There have been two metal-on-metal (MoM) total hip replacement device recalls in the United States: the Zimmer Durom Total Hip System (2008) and the DePuy ASR Total Hip System (2010).
"Wear of articulating components may lead to the production and accumulation of metal ions and debris," said Elizabeth Frank, biomedical engineer with the FDA. She said the purpose of the hearings was to:
- Review currently available data regarding MoM hip systems,
- Create open and transparent dialogue of the issues,
- Characterize any potential and real safety risks, and
- Generate scientifically based recommendations for the clinical and patient communities on how to best communicate and mitigate risks
Dr.
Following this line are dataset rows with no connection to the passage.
(* ===== verification/Bytes.v ===== *)
(** Byte strings: the big-endian codecs ([to_be_bytes], [from_be_bytes]), the
    lowercase hexadecimal rendering that approval.rs and engine.rs of the
    execution crate use, and the integer parser of the standard library, with
    their round trips. *)

From S2P Require Import Prelude.

Definition byte_ok (b : Z) : Prop := 0 <= b < 256.
Abbreviation bytes_ok := (Forall byte_ok).

(** [z.to_be_bytes()] of an [n]-byte integer; two's complement for a negative [z]. *)
Fixpoint be_bytes (n : nat) (z : Z) : list Z :=
  match n with
  | O => []
  | S m => (Z.shiftr z (8 * Z.of_nat m)) mod 256 :: be_bytes m z
  end.

(** [uN::from_be_bytes]. *)
Definition from_be (l : list Z) : Z := foldl (fun acc b => acc * 256 + b) 0 l.

(** [{:x}] of a digit, [{:02x}] of a byte. *)
Definition hex_digit (d : Z) : Ascii.ascii :=
  Ascii.ascii_of_N (Z.to_N (if d <? 10 then 48 + d else 87 + d)).
Fixpoint to_hex (l : list Z) : string :=
  match l with
  | [] => EmptyString
  | b :: rest => String (hex_digit (b / 16)) (String (hex_digit (b mod 16)) (to_hex rest))
  end.

(** The inverse of [to_hex], used to state that it loses nothing. *)
Definition hex_value (c : Ascii.ascii) : Z :=
  let n := Z.of_N (Ascii.N_of_ascii c) in if n <? 58 then n - 48 else n - 87.
Fixpoint of_hex (s : string) : list Z :=
  match s with
  | String a (String b rest) => (16 * hex_value a + hex_value b) :: of_hex rest
  | _ => []
  end.

(** [uN::from_str_radix] ([str::parse] is radix 10): an optional plus sign, at least
    one digit, [None] on any other byte and on overflow of [max]. *)
Definition plus_sign : Ascii.ascii := Ascii.ascii_of_N 43.
Definition digit_of (radix : Z) (c : Ascii.ascii) : option Z :=
  let n := Z.of_N (Ascii.N_of_ascii c) in
  let d :=
    if (48 <=? n) && (n <=? 57) then n - 48
    else if (97 <=? n) && (n <=? 122) then n - 87
    else if (65 <=? n) && (n <=? 90) then n - 55 else radix in
  if d <? radix then Some d else None.
Fixpoint parse_digits (radix max acc : Z) (s : string) : option Z :=
  match s with
  | EmptyString => Some acc
  | String c rest =>
    match digit_of radix c with
    | Some d =>
      if max <? acc * radix + d then None else parse_digits radix max (acc * radix + d) rest
    | None => None
    end
  end.
Definition from_str_radix (radix max : Z) (s : string) : option Z :=
  match s with
  | EmptyString => None
  | String c rest =>
    if Ascii.eqb c plus_sign then
      match rest with EmptyString => None | _ => parse_digits radix max 0 rest end
    else parse_digits radix max 0 s
  end.

Lemma be_bytes_length n z : length (be_bytes n z) = n.
Proof. induction n; simpl; congruence. Qed.

Lemma be_bytes_ok n z : bytes_ok (be_bytes n z).
Proof.
  induction n; simpl; constructor; [| done].
  unfold byte_ok. apply Z.mod_pos_bound. lia.
Qed.

Lemma from_be_app l1 l2 : from_be (l1 ++ l2) = from_be l1 * 256 ^ Z.of_nat (length l2) + from_be l2.
Proof.
  unfold from_be. rewrite foldl_app. generalize (foldl (fun acc b => acc * 256 + b) 0 l1).
  induction l2 as [| b l2 IH] using rev_ind; intros a; simpl; [lia |].
  rewrite !foldl_app, length_app. simpl. rewrite IH, Nat2Z.inj_add, Z.pow_add_r by lia. lia.
Qed.

Lemma from_be_cons b l : from_be (b :: l) = b * 256 ^ Z.of_nat (length l) + from_be l.
Proof. change (b :: l) with ([b] ++ l). rewrite from_be_app. unfold from_be. simpl. lia. Qed.

Lemma from_be_bytes n z : from_be (be_bytes n z) = z mod 256 ^ Z.of_nat n.
Proof.
  induction n as [| n IH]; [by rewrite Z.mod_1_r |].
  simpl be_bytes. rewrite from_be_cons, be_bytes_length, IH, Nat2Z.inj_succ, Z.pow_succ_r by lia.
  rewrite Z.shiftr_div_pow2 by lia.
  replace (2 ^ (8 * Z.of_nat n)) with (256 ^ Z.of_nat n) by (by rewrite Z.pow_mul_r by lia).
  rewrite (Z.mul_comm 256), Z.rem_mul_r by lia. lia.
Qed.

Lemma from_be_range l : bytes_ok l -> 0 <= from_be l < 256 ^ Z.of_nat (length l).
Proof.
  induction 1 as [| b l Hb Hl IH]; [done |]. rewrite from_be_cons.
  cbn [length]. rewrite Nat2Z.inj_succ, Z.pow_succ_r by lia. unfold byte_ok in Hb. nia.
Qed.

Lemma be_bytes_mod n z k : (n <= k)%nat -> be_bytes n (z mod 256 ^ Z.of_nat k) = be_bytes n z.
Proof.
  induction n as [| n IH]; intros Hk; simpl; [done |]. f_equal; [| apply IH; lia].
  rewrite !Z.shiftr_div_pow2 by lia. rewrite (Z.pow_mul_r 2 8) by lia. change (2 ^ 8) with 256.
  replace (Z.of_nat k) with (Z.of_nat n + Z.of_nat (k - n)) by lia.
  rewrite Z.pow_add_r, Z.rem_mul_r by lia.
  rewrite (Z.mul_comm (256 ^ Z.of_nat n)), Z.div_add by lia.
  rewrite (Z.div_small (z mod _)) by (apply Z.mod_pos_bound; lia). simpl.
  replace (Z.of_nat (k - n)) with (Z.succ (Z.of_nat (k - S n))) by lia.
  rewrite Z.pow_succ_r by lia. apply Z.mod_mod_divide.
  exists (256 ^ Z.of_nat (k - S n)). lia.
Qed.

Lemma be_bytes_from_be l : bytes_ok l -> be_bytes (length l) (from_be l) = l.
Proof.
  induction 1 as [| b l Hb Hl IH]; [done |]. simpl. rewrite from_be_cons.
  pose proof (from_be_range l Hl) as Hr. f_equal.
  - rewrite Z.shiftr_div_pow2, (Z.pow_mul_r 2 8) by lia. change (2 ^ 8) with 256.
    rewrite (Z.add_comm (b * _)), Z.div_add, Z.div_small by lia.
    apply Z.mod_small. unfold byte_ok in Hb. lia.
  - rewrite <- (be_bytes_mod _ _ (length l)) by lia.
    rewrite (Z.add_comm (b * _)), Z.mod_add, Z.mod_small by lia. done.
Qed.

(** Equal encodings of in-range integers are equal integers. *)
Lemma be_bytes_inj n z1 z2 lo :
  lo <= z1 < lo + 256 ^ Z.of_nat n -> lo <= z2 < lo + 256 ^ Z.of_nat n ->
  be_bytes n z1 = be_bytes n z2 -> z1 = z2.
Proof.
  intros H1 H2 E. apply (f_equal from_be) in E. rewrite !from_be_bytes in E.
  assert ((z1 - lo) mod 256 ^ Z.of_nat n = (z2 - lo) mod 256 ^ Z.of_nat n) as E'.
  { rewrite (Zminus_mod z1), (Zminus_mod z2), E. done. }
  rewrite !Z.mod_small in E' by lia. lia.
Qed.

Lemma hex_value_digit d : 0 <= d < 16 -> hex_value (hex_digit d) = d.
Proof.
  intros H. assert (d = 0 \/ d = 1 \/ d = 2 \/ d = 3 \/ d = 4 \/ d = 5 \/ d = 6 \/ d = 7 \/
    d = 8 \/ d = 9 \/ d = 10 \/ d = 11 \/ d = 12 \/ d = 13 \/ d = 14 \/ d = 15) as Hd by lia.
  by repeat (destruct Hd as [-> | Hd]; [done |]); subst.
Qed.

Lemma of_hex_to_hex l : bytes_ok l -> of_hex (to_hex l) = l.
Proof.
  induction 1 as [| b l Hb Hl IH]; [done |]. simpl. rewrite IH. f_equal.
  unfold byte_ok in Hb. rewrite !hex_value_digit.
  - pose proof (Z.div_mod b 16). lia.
  - apply Z.mod_pos_bound. lia.
  - split; [apply Z.div_pos; lia | apply Z.div_lt_upper_bound; lia].
Qed.

Lemma to_hex_inj l1 l2 : bytes_ok l1 -> bytes_ok l2 -> to_hex l1 = to_hex l2 -> l1 = l2.
Proof. intros H1 H2 E. by rewrite <- (of_hex_to_hex l1), <- (of_hex_to_hex l2), E. Qed.

#[export] Hint Resolve be_bytes_ok be_bytes_length : hedge.

(** Parsing what [to_hex] prints. *)

Lemma hex_digit_of d : 0 <= d < 16 ->
  digit_of 16 (hex_digit d) = Some d /\ Ascii.eqb (hex_digit d) plus_sign = false.
Proof.
  intros H. assert (d = 0 \/ d = 1 \/ d = 2 \/ d = 3 \/ d = 4 \/ d = 5 \/ d = 6 \/ d = 7 \/
    d = 8 \/ d = 9 \/ d = 10 \/ d = 11 \/ d = 12 \/ d = 13 \/ d = 14 \/ d = 15) as Hd by lia.
  by repeat (destruct Hd as [-> | Hd]; [done |]); subst.
Qed.

Lemma nibbles b : byte_ok b -> 0 <= b / 16 < 16 /\ 0 <= b mod 16 < 16.
Proof.
  unfold byte_ok. intros H. pose proof (Z.div_mod b 16). pose proof (Z.mod_pos_bound b 16). lia.
Qed.

Lemma to_hex_length l : String.length (to_hex l) = (2 * length l)%nat.
Proof. induction l as [| b l IH]; simpl; [done |]. rewrite IH. lia. Qed.

Lemma parse_digits_hex l : bytes_ok l -> forall max acc, 0 <= acc ->
  acc * 256 ^ Z.of_nat (length l) + from_be l <= max ->
  parse_digits 16 max acc (to_hex l) = Some (acc * 256 ^ Z.of_nat (length l) + from_be l).
Proof.
  induction 1 as [| b l Hb Hl IH]; intros max acc Hacc Hmax.
  { simpl. f_equal. unfold from_be. simpl. lia. }
  pose proof (nibbles b Hb) as [Hn1 Hn2]. pose proof (Z.div_mod b 16 ltac:(lia)) as Hb16.
  cbn [to_hex parse_digits]. rewrite (proj1 (hex_digit_of _ Hn1)), (proj1 (hex_digit_of _ Hn2)).
  rewrite from_be_cons in *. cbn [length] in *. rewrite Nat2Z.inj_succ, Z.pow_succ_r in * by lia.
  pose proof (from_be_range l Hl) as Hr.
  assert (acc * 256 + b <= max) as Hle by nia.
  destruct (Z.ltb_spec max (acc * 16 + b / 16)); [lia |].
  destruct (Z.ltb_spec max ((acc * 16 + b / 16) * 16 + b mod 16)); [lia |].
  replace ((acc * 16 + b / 16) * 16 + b mod 16) with (acc * 256 + b) by lia.
  rewrite IH by lia. f_equal. lia.
Qed.

(** [uN::from_str_radix(s, 16)] reads back a lowercase rendering. *)
Lemma from_str_radix_hex l max : bytes_ok l -> l <> [] -> from_be l <= max ->
  from_str_radix 16 max (to_hex l) = Some (from_be l).
Proof.
  intros Hl Hne Hmax. destruct l as [| b l]; [done |].
  pose proof (proj1 (Forall_cons _ _ _) Hl) as [Hb _]. pose proof (nibbles b Hb) as [Hn _].
  pose proof (parse_digits_hex _ Hl max 0 ltac:(lia)) as Hp. rewrite Z.mul_0_l in Hp.
  cbn [to_hex] in *. unfold from_str_radix. rewrite (proj2 (hex_digit_of _ Hn)). by apply Hp.
Qed.

(** Parsing what [{}] prints of an unsigned integer. *)

Lemma decimal_char d : 0 <= d < 10 ->
  digit_of 10 (pretty_N_char (Z.to_N d)) = Some d
  /\ Ascii.eqb (pretty_N_char (Z.to_N d)) plus_sign = false.
Proof.
  intros H. assert (d = 0 \/ d = 1 \/ d = 2 \/ d = 3 \/ d = 4 \/ d = 5 \/ d = 6 \/ d = 7 \/
    d = 8 \/ d = 9) as Hd by lia.
  by repeat (destruct Hd as [-> | Hd]; [done |]); subst.
Qed.

Lemma N_mod_10_range x : 0 <= Z.of_N (x `mod` 10) < 10.
Proof. rewrite N2Z.inj_mod. apply Z.mod_pos_bound. lia. Qed.

Lemma parse_digits_pretty max x : forall s, Z.of_N x <= max ->
  parse_digits 10 max 0 (pretty_N_go x s) = parse_digits 10 max (Z.of_N x) s.
Proof.
  induction (N.lt_wf_0 x) as [x _ IH]. intros s Hx.
  destruct (decide (x = 0)%N) as [-> | Hnz]; [done |].
  rewrite pretty_N_go_step by lia. rewrite IH; [| by apply N.div_lt; lia |].
  - pose proof (N.div_mod x 10 ltac:(lia)) as Hdm.
    assert (0 <= Z.of_N (x `mod` 10) < 10) as Hm by (apply N_mod_10_range).
    cbn [parse_digits]. rewrite <- (N2Z.id (x `mod` 10)), (proj1 (decimal_char _ Hm)).
    replace (Z.of_N (x `div` 10) * 10 + Z.of_N (x `mod` 10)) with (Z.of_N x) by lia.
    destruct (Z.ltb_spec max (Z.of_N x)); [lia | done].
  - pose proof (N.div_lt x 10 ltac:(lia) ltac:(lia)). lia.
Qed.

Lemma pretty_N_go_first x s : (0 < x)%N -> exists c r,
  pretty_N_go x s = String c r /\ Ascii.eqb c plus_sign = false.
Proof.
  revert s. induction (N.lt_wf_0 x) as [x _ IH]. intros s Hx.
  rewrite pretty_N_go_step by done. destruct (decide (x `div` 10 = 0)%N) as [Hz | Hz].
  - rewrite Hz, pretty_N_go_0. eexists _, _. split; [done |].
    assert (0 <= Z.of_N (x `mod` 10) < 10) as Hm by (apply N_mod_10_range).
    rewrite <- (N2Z.id (x `mod` 10)). by apply decimal_char.
  - apply IH; [by apply N.div_lt | by apply N.neq_0_lt_0].
Qed.

Lemma from_str_radix_pretty max z : 0 <= z <= max -> from_str_radix 10 max (pretty z) = Some z.
Proof.
  intros [Hz Hm]. destruct z as [| p | p]; [| | lia].
  { change (from_str_radix 10 max (pretty 0)) with (if max <? 0 then None else Some 0).
    destruct (Z.ltb_spec max 0); [lia | done]. }
  change (pretty (Zpos p)) with (pretty (Npos p)). unfold pretty, pretty_N.
  case_decide; [done |]. destruct (pretty_N_go_first (Npos p) EmptyString ltac:(lia)) as (c & r & E & Hc).
  pose proof (parse_digits_pretty max (Npos p) EmptyString ltac:(lia)) as Hp.
  unfold from_str_radix. rewrite E in *. rewrite Hc. exact Hp.
Qed.

(** ** Little-endian fields *)

(** [z.to_le_bytes()], [uN::from_le_bytes], [iN::from_le_bytes]. *)
Definition le_bytes (n : nat) (z : Z) : list Z := rev (be_bytes n z).
Definition from_le (l : list Z) : Z := from_be (rev l).
Definition i64_from_le (l : list Z) : Z := as_i64 (from_le l).
Definition i8_of_byte (b : Z) : Z := wrap_s 8 b.

(** [bytes[offset..offset + n]]. *)
Definition slice (offset n : nat) (bytes : list Z) : list Z := take n (drop offset bytes).

Lemma le_bytes_length n z : length (le_bytes n z) = n.
Proof. unfold le_bytes. by rewrite length_rev, be_bytes_length. Qed.

Lemma from_le_bytes n z : from_le (le_bytes n z) = z mod 256 ^ Z.of_nat n.
Proof. unfold from_le, le_bytes. by rewrite rev_involutive, from_be_bytes. Qed.

Lemma u32_le z : u32_ok z -> from_le (le_bytes 4 z) = z.
Proof. intros H. rewrite from_le_bytes. apply Z.mod_small. unfold_ok. simpl. lia. Qed.

Lemma u64_le z : u64_ok z -> from_le (le_bytes 8 z) = z.
Proof. intros H. rewrite from_le_bytes. apply Z.mod_small. unfold_ok. simpl. lia. Qed.

Lemma wrap_s_mod w z : 0 < w -> wrap_s w (z mod 2 ^ w) = wrap_s w z.
Proof. intros Hw. unfold wrap_s. by rewrite Zplus_mod_idemp_l. Qed.

Lemma i64_le z : i64_ok z -> i64_from_le (le_bytes 8 z) = z.
Proof.
  intros H. unfold i64_from_le. rewrite from_le_bytes. change (256 ^ Z.of_nat 8) with (2 ^ 64).
  unfold as_i64. rewrite wrap_s_mod by lia. by apply as_i64_id.
Qed.

Lemma i8_byte z : i8_ok z -> i8_of_byte (as_u8 z) = z.
Proof.
  intros H. unfold i8_of_byte, as_u8, wrap_u. rewrite wrap_s_mod by lia.
  apply wrap_s_id; unfold_ok; simpl; lia.
Qed.

(** Reading fields in order: the field, and what is left. *)
Definition next (n : nat) (bytes : list Z) : list Z * list Z := (take n bytes, drop n bytes).

Lemma next_app n a b : length a = n -> next n (a ++ b) = (a, b).
Proof. intros <-. unfold next. by rewrite take_app_length, drop_app_length. Qed.

Lemma slice_app_r k n a b : (length a <= k)%nat -> slice k n (a ++ b) = slice (k - length a) n b.
Proof. intros H. unfold slice. by rewrite drop_app_ge. Qed.

Lemma slice_app_l n a b : length a = n -> slice 0 n (a ++ b) = a.
Proof. intros <-. unfold slice. rewrite drop_0. apply take_app_length. Qed.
Paul Manner, associate professor in the Department of Orthopaedics and Sports Medicine at the University of Washington (Seattle, WA) said there was a push for new materials after a report in 2001 identified ultra-high molecular weight polyethylene (UHMWPE) wear debris generated at the articulating surface as a principal culprit in hip failures. Engineers took two approaches to solve the problem: decrease opportunities for wear and change materials. "Hard-on-hard" bearings looked like an attractive alternative. New MoM Systems were approved for use in the United States in 2005 and 2006.
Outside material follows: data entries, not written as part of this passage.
Definition is_empty (w : t) : bool := (len w =? 0)%nat.
Definition is_full (w : t) : bool := (len w =? cap w)%nat.

Definition push (w : t) (value : T) : t :=
  if is_full w then
    mk (cap w) (<[head w := value]> (buf w)) ((head w + 1) mod cap w) (len w)
  else
    let idx := ((head w + len w) mod cap w)%nat in
    mk (cap w) (<[idx := value]> (buf w)) (head w) (len w + 1).

Definition clear (w : t) : t := mk (cap w) (buf w) 0 0.

Definition latest (w : t) : option T :=
  if is_empty w then None
  else buf w !! ((head w + len w + cap w - 1) mod cap w)%nat.

Definition oldest (w : t) : option T :=
  if is_empty w then None else buf w !! head w.

Definition iter (w : t) : list T :=
  if is_full w then drop (head w) (buf w) ++ take (head w) (buf w)
  else take (len w) (drop (head w) (buf w)).

Definition iter_recent (w : t) (k : nat) : list T :=
  let tk := (k `min` len w)%nat in
  let skip := (len w - tk)%nat in
  drop skip (iter w).

(** The abstract window: the list of live elements, oldest first, and a push that
    keeps the [N] most recent. *)
Definition last_n (n : nat) (l : list T) : list T := drop (length l - n) l.
Definition spec_push (N : nat) (l : list T) (v : T) : list T := last_n N (l ++ [v]).

(** The representation invariant. *)
Definition wf (w : t) : Prop :=
  (0 < cap w)%nat /\ length (buf w) = cap w /\ (head w < cap w)%nat /\ (len w <= cap w)%nat
  /\ ((len w < cap w)%nat -> head w = 0%nat).

Lemma new_wf N d w : new N d = Some w -> wf w /\ iter w = [].
Proof.
  unfold new. case_decide; [| done]. intros [= <-]. split.
  - unfold wf; simpl. rewrite length_replicate. lia.
  - unfold iter, is_full; simpl. destruct N; [lia | done].
Qed.

(** [RingWindow::new] where the capacity is a positive constant. *)
Definition fresh (N : nat) (d : T) : t := mk N (replicate N d) 0 0.

Lemma fresh_new N d : (0 < N)%nat -> new N d = Some (fresh N d).
Proof. intros HN. unfold new. by rewrite decide_True. Qed.

Lemma fresh_wf N d : (0 < N)%nat -> wf (fresh N d) /\ iter (fresh N d) = [].
Proof. intros HN. by apply (new_wf N d), fresh_new. Qed.

Lemma iter_length w : wf w -> length (iter w) = len w.
Proof.
  intros (H0 & H1 & H2 & H3 & H4). unfold iter, is_full.
  destruct (Nat.eqb_spec (len w) (cap w)) as [E | E].
  - rewrite length_app, length_drop, length_take. lia.
  - rewrite length_take, length_drop, H4 by lia. lia.
Qed.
Other materials' technologies including improved polyethylene were also developed in an effort to improve outcomes for total hip arthroplasty (THA) and hip resurfacing arthroplasty (HRA). These included:
- Metal on Polyethylene (MoP),
- Ceramic on Polyethylene (CoP),
- Ceramic on Metal (CoM), and
- Ceramic on Ceramic (CoC).
Dr. Manner noted, however, that: "Data comparing metal metal-on on-metal THA/HRA to other bearing surfaces are sparse and drawing conclusions is difficult."
Data from a survey conducted this year by the American Association of Hip and Knee Surgeons, however, shows a massive move to bearing combinations using polyethylene. Metal on polyethylene systems were used for 85% of operations; ceramic on polyethylene for 14%, and metal on metal for 1%.
Meanwhile, improvements are being made in metal systems, and in some cases their use may be preferred, according to testimony in the hearing.
"Metal-on-metal implants allow for larger femoral heads to be used, which provide greater stability and lower risk of dislocation," said Paul Voorhorst, director of biostatistics & data management at DePuy Orthopaedics.
Device manufacturers also pointed out there are differences in various metal-on-metal systems, ranging from metals used to processing methods that affect metallurgy.
One questions that still lingered at the end of the hearing:
What steps can be taken to improve predictability of device effectiveness prior to approval? And this comes amidst growing pressure to speed approvals.